● **TASK TO COMPLETE**:
Of the lines below, write out exactly those from the line with "Definition insert_tcp_route_target (t" through the line with "Ret (set_tcp_routes (<[t", both included, and skip the rest.

Stored items:
◆ ◆ ◆
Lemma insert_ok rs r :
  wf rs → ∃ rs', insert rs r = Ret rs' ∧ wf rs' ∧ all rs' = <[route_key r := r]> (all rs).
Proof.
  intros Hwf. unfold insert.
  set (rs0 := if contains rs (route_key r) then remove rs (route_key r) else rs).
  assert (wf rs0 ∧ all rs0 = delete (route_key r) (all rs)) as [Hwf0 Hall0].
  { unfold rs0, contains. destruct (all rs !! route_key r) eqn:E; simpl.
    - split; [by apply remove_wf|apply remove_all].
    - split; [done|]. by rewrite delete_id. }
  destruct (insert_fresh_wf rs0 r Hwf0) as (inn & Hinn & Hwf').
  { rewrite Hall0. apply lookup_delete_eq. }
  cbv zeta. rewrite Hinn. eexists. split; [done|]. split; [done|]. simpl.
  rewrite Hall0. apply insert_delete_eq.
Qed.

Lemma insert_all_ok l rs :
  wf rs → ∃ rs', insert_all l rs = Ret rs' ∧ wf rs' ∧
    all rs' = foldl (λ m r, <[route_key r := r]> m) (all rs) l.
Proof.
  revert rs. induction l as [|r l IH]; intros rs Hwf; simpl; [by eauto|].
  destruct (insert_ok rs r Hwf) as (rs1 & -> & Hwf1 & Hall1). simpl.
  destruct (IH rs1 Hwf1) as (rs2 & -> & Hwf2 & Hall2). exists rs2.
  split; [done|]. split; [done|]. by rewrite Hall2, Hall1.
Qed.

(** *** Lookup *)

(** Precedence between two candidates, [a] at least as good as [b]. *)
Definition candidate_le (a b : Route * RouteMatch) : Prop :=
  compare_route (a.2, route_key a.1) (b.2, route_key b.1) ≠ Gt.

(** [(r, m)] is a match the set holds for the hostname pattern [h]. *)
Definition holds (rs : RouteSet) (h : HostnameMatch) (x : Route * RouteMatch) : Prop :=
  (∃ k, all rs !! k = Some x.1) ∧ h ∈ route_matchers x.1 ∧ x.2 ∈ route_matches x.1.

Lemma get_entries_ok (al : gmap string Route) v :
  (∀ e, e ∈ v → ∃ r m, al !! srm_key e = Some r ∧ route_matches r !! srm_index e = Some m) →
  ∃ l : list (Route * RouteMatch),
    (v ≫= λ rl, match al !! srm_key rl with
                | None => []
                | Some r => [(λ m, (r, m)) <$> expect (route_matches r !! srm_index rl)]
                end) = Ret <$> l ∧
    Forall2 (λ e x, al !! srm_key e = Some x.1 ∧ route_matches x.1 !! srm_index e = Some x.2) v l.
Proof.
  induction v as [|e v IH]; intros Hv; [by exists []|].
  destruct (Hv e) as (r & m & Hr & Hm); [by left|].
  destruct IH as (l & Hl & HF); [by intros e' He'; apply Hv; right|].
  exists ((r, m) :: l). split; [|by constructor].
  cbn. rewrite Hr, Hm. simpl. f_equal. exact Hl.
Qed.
◆ ◆ ◆
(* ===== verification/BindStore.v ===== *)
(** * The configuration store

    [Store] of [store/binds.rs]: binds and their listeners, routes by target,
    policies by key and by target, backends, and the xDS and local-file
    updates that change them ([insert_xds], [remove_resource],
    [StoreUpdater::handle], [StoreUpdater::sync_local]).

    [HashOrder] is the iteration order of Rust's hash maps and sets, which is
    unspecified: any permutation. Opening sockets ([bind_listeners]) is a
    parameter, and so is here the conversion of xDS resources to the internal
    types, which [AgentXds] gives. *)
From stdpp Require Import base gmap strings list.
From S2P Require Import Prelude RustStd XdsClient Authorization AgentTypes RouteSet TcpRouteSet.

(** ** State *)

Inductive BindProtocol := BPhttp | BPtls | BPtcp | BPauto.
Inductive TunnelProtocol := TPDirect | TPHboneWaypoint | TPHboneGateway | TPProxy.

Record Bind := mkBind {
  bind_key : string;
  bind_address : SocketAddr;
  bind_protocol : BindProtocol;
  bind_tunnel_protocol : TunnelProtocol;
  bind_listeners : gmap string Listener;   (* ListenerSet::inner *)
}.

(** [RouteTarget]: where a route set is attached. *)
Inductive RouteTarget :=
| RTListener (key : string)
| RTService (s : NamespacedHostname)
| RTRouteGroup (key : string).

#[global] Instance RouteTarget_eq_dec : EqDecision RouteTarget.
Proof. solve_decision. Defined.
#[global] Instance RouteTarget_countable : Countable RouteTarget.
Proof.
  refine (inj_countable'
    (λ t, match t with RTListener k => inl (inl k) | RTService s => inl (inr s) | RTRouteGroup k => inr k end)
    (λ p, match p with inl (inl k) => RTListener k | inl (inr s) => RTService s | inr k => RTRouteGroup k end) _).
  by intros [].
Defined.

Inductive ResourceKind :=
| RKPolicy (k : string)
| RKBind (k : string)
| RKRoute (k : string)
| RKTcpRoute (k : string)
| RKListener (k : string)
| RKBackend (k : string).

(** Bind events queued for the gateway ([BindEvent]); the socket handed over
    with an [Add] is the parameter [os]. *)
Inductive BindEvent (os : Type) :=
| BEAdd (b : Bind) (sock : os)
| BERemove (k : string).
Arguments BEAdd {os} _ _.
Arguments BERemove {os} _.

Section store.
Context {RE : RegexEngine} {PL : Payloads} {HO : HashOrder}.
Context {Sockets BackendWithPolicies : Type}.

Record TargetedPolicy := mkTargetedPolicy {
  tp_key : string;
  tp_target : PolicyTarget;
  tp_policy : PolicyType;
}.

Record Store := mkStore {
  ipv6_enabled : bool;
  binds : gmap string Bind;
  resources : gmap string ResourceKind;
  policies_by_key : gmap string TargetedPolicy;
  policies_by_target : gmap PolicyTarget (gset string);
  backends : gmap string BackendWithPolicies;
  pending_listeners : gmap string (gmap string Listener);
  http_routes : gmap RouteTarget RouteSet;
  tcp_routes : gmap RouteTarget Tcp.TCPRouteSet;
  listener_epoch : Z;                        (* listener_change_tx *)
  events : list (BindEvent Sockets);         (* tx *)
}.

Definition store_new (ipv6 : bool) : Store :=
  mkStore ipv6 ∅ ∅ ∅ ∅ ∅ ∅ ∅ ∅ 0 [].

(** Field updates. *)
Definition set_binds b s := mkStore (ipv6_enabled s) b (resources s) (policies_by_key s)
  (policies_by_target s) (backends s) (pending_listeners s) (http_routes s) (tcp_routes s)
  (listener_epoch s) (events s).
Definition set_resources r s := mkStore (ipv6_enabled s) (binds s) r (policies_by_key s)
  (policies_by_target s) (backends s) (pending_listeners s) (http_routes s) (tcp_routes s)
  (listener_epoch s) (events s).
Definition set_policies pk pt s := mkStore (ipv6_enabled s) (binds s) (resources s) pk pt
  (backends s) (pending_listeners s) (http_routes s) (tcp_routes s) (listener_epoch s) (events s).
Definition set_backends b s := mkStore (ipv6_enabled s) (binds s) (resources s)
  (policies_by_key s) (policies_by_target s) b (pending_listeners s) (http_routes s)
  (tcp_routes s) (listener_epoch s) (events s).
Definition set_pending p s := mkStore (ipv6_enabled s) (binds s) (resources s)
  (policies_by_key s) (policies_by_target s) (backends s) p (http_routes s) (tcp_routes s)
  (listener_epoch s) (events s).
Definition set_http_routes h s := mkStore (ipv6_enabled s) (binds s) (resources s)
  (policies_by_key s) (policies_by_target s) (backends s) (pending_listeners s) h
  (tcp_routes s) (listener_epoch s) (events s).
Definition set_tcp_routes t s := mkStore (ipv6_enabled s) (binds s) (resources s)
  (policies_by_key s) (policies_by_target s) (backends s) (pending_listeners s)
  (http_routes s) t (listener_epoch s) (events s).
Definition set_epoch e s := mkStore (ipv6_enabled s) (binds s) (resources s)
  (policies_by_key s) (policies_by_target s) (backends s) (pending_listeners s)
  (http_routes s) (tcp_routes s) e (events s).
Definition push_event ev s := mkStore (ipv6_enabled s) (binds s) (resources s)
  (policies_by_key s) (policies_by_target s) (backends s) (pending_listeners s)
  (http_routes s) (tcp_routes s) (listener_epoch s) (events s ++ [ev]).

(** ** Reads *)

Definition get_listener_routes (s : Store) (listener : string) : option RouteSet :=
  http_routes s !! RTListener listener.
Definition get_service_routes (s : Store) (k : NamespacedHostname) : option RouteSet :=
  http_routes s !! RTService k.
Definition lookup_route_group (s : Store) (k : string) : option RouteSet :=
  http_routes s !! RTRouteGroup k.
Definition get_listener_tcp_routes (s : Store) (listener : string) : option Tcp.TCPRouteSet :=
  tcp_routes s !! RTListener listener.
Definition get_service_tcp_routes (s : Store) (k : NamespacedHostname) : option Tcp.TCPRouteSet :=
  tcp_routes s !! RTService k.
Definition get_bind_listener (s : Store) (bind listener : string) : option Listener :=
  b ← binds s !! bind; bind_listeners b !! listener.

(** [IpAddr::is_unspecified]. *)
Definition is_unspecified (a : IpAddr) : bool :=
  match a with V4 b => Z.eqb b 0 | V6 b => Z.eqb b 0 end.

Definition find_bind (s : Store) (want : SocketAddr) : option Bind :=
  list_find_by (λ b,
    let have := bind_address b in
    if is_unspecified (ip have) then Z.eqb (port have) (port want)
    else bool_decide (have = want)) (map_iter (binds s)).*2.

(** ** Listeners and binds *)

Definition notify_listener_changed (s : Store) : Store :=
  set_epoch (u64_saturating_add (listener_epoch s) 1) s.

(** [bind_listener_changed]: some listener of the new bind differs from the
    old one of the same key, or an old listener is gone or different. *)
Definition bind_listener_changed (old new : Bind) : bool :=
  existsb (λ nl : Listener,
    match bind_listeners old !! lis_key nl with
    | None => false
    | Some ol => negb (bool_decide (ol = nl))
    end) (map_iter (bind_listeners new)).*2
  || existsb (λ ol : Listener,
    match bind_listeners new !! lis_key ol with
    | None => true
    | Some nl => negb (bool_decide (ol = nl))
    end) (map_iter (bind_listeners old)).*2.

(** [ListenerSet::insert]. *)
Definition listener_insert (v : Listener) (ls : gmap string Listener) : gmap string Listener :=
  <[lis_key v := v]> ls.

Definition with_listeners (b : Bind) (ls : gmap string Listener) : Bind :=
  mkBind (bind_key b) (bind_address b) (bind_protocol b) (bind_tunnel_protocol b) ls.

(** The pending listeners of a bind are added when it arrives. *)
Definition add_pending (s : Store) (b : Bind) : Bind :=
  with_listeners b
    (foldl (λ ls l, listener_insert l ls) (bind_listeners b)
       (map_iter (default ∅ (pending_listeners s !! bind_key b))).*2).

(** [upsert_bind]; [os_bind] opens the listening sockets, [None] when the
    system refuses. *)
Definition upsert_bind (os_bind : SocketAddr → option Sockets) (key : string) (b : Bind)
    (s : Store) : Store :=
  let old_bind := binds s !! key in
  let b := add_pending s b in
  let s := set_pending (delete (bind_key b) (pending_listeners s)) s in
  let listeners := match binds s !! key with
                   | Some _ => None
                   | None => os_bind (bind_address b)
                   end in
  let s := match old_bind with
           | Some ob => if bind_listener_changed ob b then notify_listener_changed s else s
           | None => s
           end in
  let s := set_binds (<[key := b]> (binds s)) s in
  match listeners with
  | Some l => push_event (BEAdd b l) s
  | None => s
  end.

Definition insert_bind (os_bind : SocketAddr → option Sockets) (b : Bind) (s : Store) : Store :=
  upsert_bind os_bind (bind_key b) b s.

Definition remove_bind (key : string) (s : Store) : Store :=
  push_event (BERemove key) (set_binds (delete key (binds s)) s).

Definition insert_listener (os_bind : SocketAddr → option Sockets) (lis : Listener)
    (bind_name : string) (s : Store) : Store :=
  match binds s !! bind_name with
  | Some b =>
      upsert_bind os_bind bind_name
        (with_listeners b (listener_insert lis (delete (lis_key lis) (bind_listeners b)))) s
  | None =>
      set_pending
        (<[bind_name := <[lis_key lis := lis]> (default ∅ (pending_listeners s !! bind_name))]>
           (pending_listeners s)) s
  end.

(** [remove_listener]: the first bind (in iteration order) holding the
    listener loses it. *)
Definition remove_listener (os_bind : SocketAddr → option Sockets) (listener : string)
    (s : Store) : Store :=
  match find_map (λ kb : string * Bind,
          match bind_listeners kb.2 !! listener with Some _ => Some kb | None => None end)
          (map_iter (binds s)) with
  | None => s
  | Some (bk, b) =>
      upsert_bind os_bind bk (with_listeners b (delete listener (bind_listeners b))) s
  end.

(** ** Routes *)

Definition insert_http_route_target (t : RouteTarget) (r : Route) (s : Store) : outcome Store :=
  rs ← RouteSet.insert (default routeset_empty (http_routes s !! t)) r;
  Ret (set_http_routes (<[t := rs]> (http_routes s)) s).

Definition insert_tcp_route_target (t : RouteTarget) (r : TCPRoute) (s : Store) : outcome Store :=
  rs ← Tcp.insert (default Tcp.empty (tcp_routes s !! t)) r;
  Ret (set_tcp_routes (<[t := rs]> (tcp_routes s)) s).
◆ ◆ ◆
● **RESULT BELOW**:
Definition insert_tcp_route_target (t : RouteTarget) (r : TCPRoute) (s : Store) : outcome Store :=
  rs ← Tcp.insert (default Tcp.empty (tcp_routes s !! t)) r;
  Ret (set_tcp_routes (<[t := rs]> (tcp_routes s)) s).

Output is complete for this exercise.